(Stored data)
******************************

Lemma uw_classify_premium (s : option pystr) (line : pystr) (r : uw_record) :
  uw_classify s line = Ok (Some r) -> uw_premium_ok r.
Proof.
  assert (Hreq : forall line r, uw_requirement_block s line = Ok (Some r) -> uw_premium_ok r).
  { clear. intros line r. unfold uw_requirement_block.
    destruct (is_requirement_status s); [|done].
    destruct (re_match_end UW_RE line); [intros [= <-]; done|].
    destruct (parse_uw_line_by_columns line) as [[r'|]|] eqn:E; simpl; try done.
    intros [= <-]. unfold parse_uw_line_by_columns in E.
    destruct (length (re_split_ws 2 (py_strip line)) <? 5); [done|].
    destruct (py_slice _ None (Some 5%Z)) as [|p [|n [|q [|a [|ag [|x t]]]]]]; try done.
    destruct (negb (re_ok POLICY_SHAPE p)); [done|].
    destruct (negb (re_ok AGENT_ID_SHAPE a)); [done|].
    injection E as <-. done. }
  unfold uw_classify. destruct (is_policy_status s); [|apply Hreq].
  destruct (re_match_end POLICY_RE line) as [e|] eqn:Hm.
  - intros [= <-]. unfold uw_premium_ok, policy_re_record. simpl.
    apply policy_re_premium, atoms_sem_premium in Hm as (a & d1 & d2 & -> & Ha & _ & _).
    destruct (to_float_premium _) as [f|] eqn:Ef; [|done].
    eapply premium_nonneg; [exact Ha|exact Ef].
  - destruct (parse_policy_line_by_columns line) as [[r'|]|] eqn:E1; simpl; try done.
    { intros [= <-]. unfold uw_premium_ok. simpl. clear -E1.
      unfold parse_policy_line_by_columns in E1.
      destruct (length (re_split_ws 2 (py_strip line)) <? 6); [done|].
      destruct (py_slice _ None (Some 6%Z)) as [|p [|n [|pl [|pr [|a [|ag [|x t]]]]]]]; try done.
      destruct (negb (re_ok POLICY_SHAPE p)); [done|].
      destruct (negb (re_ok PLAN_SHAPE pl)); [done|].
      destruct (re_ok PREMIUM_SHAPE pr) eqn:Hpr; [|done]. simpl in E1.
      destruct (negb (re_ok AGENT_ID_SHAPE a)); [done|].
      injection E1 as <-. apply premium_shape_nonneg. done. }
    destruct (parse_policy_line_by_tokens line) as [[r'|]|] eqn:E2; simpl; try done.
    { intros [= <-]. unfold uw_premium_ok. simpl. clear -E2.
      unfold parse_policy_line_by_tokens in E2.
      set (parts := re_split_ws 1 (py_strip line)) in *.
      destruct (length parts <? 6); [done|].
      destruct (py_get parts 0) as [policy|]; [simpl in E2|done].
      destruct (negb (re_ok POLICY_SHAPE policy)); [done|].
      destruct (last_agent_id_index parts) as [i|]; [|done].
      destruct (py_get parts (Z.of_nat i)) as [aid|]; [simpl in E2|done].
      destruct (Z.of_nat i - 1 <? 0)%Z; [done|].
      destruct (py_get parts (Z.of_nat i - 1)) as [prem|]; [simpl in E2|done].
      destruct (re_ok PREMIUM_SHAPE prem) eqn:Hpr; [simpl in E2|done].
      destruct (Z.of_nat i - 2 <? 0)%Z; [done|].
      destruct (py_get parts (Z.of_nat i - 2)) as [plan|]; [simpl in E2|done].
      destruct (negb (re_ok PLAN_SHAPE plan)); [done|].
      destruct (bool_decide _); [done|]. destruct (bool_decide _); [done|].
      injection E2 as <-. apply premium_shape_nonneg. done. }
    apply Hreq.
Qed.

******************************

Starting with the line above that holds "- intros [= <-]." and stopping with the line that holds "simpl. clear -E1.", reproduce each line exactly, omitting all other lines.

**Result of the task**
  - intros [= <-]. unfold uw_premium_ok, policy_re_record. simpl.
    apply policy_re_premium, atoms_sem_premium in Hm as (a & d1 & d2 & -> & Ha & _ & _).
    destruct (to_float_premium _) as [f|] eqn:Ef; [|done].
    eapply premium_nonneg; [exact Ha|exact Ef].
  - destruct (parse_policy_line_by_columns line) as [[r'|]|] eqn:E1; simpl; try done.
    { intros [= <-]. unfold uw_premium_ok. simpl. clear -E1.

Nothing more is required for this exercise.